Em outubro passado, um movimento espontâneo de profissionais de enfermagem lançou a ideia de "greves cirúrgicas" (isto é, inviabilizando cirurgias programadas no Serviço Nacional de Saúde). Esses enfermeiros lançaram também o projeto de um "fundo solidário", para compensar os grevistas. O fundo receberia ajudas financeiras de quem quisesse apoiar a luta dos enfermeiros - é o método conhecido por “crowdfunding”. Dois sindicatos emitiram pré-avisos que deram corpo à greve: Sindicato Democrático dos Enfermeiros de Portugal e Associação Sindical Portuguesa dos Enfermeiros.
Depois de temporariamente suspensa, esta greve voltou, porque as negociações dos enfermeiros com o governo não resultaram. O “fundo solidário” recolheu entretanto quantias significativas.

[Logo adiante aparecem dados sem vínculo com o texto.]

(** C3: with on-chain proofs, the chains implement the ledger.  Whoever makes the
    blocks, in whatever order nodes execute them, and whether or not nodes are
    catching up: as long as the signatures in the extrinsics are not forged and
    the blocks have no [Sudo] calls, there is a run of the ledger that ends with exactly the signatures made and
    exactly the events on record on each node's chain. *)
Theorem on_chain_refines_ledger auths x x' :
  wf_authorities auths → same_authorities auths x → (∀ i e, ¬ on_record x i e) →
  rtc proof_step x x' →
  ∃ l, rtc (ledger_step auths byzantine) (mkLedger (signed x) []) l ∧ accounts x' l.
Proof.
  intros Hwf Hsame Hno Hsteps.
  assert (accounts x (mkLedger (signed x) [])) as Hrep.
  { split; [done|]. intros i e. split; [by intros ?%elem_of_nil|by intros ?%Hno]. }
  generalize dependent (mkLedger (signed x) [] : ledger N). clear Hno.
  induction Hsteps as [x|x y x' Hstep _ IH]; intros l Hrep; [by exists l|].
  destruct (proof_step_simulated auths x y l Hwf Hstep Hsame Hrep) as (Hsame' & l1 & Hl1 & Hrep1).
  destruct (IH Hsame' l1 Hrep1) as (l' & Hl' & Hrep'). exists l'. split; [by etrans|done].
Qed.

End OnChain.

(** ** Witness: a block with the proofs of three of four authorities *)

From S2P Require Import InMemory Concrete BlockImport.
Import Codec.
#[local] Existing Instance toy_runtime.
#[local] Existing Instance runtime_chain | 0.
#[local] Existing Instance toy_runtime_system.
#[local] Existing Instance toy_runtime_system_laws.
#[local] Existing Instance toy_keys.
#[local] Existing Instance toy_on_mode.
#[local] Existing Instance toy_on_executive.
#[local] Instance toy_on_blocks : BlockExecutive unit (gmap H256 ProofsMap) toy_sys_state := toy_blocks.
Definition toy_on_block_laws : BlockExecutiveLaws unit (Executive0 := toy_on_executive)
    (BlockExecutive0 := toy_on_blocks) := toy_blocks_laws.

Definition proved_exts : list UncheckedExtrinsic :=
  [create_unsigned_extrinsic (repeat_byte x2a) (Some three_proofs)].

Definition proof_init : proof_net (St := gmap H256 ProofsMap) (Sys := toy_sys_state) (N := 2) :=
  mkProofNet (vreplicate 2 (toy_state_at (V := ProofsMap)))
    ((λ b, (pair_of_aura (repeat_byte b), repeat_byte x2a)) <$> [x01; x02; x03]).

Lemma toy_state_at_eq {V} h (s : pallet_state (gmap H256 V) toy_sys_state) :
  toy_state_at h = Some s → s = toy_block_state.
Proof. unfold toy_state_at. case_bool_decide; [by intros [= <-]|done]. Qed.

Lemma proof_init_same : same_authorities (aura_list toy_on_state) proof_init.
Proof.
  intros i h s. cbn [proof_init proof_chains]. rewrite vlookup_replicate. intros Hs.
  by rewrite (toy_state_at_eq h s Hs).
Qed.

Lemma proof_init_empty i e : ¬ on_record proof_init i e.
Proof.
  intros (h & s & Hs & Hv). cbn [proof_init proof_chains] in Hs. rewrite vlookup_replicate in Hs.
  rewrite (toy_state_at_eq h s Hs) in Hv. discriminate Hv.
Qed.

Lemma three_proofs_small : size three_proofs ≤ VSMaxAuthorities.
Proof. apply (bool_decide_eq_true_1 (_ ≤ _)). vm_compute. reflexivity. Qed.

Lemma three_proofs_unforged :
  Forall (unforged_proofs ∅ (aura_list toy_on_state) (signed proof_init)) proved_exts.
Proof.
  assert (proved_exts = [mkExtrinsic None (ValidatedStreamsCall (ValidateEvent (repeat_byte x2a) (Some three_proofs)))])
    as ->.
  { unfold proved_exts, create_unsigned_extrinsic, try_bound. cbn [mbind option_bind].
    by rewrite decide_True by exact three_proofs_small. }
  constructor; [|constructor]. intros e p [= <- <-]. split; [exact three_proofs_small|].
  intros k pk sg Hk Hpk Hsg _. right. cbn [signed proof_init].
  assert (k ∈ (λ b, pair_of_aura (repeat_byte b)) <$> [x01; x02; x03; x04]) as Hk' by exact Hk.
  apply list_elem_of_fmap in Hk' as (b & -> & Hb). apply list_elem_of_fmap. exists b. split; [exact eq_refl|].
  apply list_elem_of_In in Hb as [<-|[<-|[<-|[<-|[]]]]].
  - left.
  - right. left.
  - right. right. left.
  - exfalso. assert (match public_from_slice (pair_public (pair_of_aura (repeat_byte x04))) with
                     | Some pk => bool_decide (three_proofs !! pk = None)
                     | None => true
                     end = true) as E by (vm_compute; reflexivity).
    rewrite Hpk in E. apply bool_decide_eq_true_1 in E. congruence.
Qed.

Muita gente que é democrata e defende o direito à greve criticou esta paralisação, sobretudo por causa dos enormes incómodos e riscos que este adiamento de cirurgias, adicional às listas de espera, provoca a inúmeros utentes do Serviço Nacional de Saúde (SNS). Assim, paira na sociedade uma condenação das greves cirúrgicas, de teor sobretudo moral. Por isso há semanas que se fala na hipótese de o governo lançar mão de uma requisição civil e/ou de recorrer à via judicial.
Mas, como tantas vezes acontece, os juristas dividem-se quanto à legalidade de medidas dessas. A ministra da Saúde terá pedido um parecer jurídico ao Ministério Público sobre o caso.
Na sexta-feira, porém, o primeiro-ministro António Costa não manifestou quaisquer dúvidas. "Aquilo que é o exercício da atividade sindical, o que é o exercício legítimo do direito à greve", disse, não deve ser confundido "com práticas que não são greves cirúrgicas, mas sim greves selvagens, que visam simplesmente atentar contra a dignidade dos doentes, contra a função do SNS e que são absolutamente ilegais".
Costa disse ainda que o governo irá recorrer a todos os meios legais ao seu alcance “para impedir que haja a prática do recurso ilegal à greve e o abuso dos direitos que prejudica os doentes".
É estranho que tenham passado três meses durante os quais o primeiro-ministro praticamente se alheou deste drama - e agora foi totalmente assertivo. Se tem razão o primeiro-ministro que falou há três dias, porque se esperou tanto tempo para travar greves ilegais? Ter-se-ia evitado muito sofrimento se o governo tivesse – a tempo - estudado, ou mandado estudar, estas greves. Mas se A. Costa for desmentido, por exemplo, caso o Ministério Público ou os tribunais considerem legais as greves cirúrgicas, a autoridade do primeiro ministro fica seriamente abalada.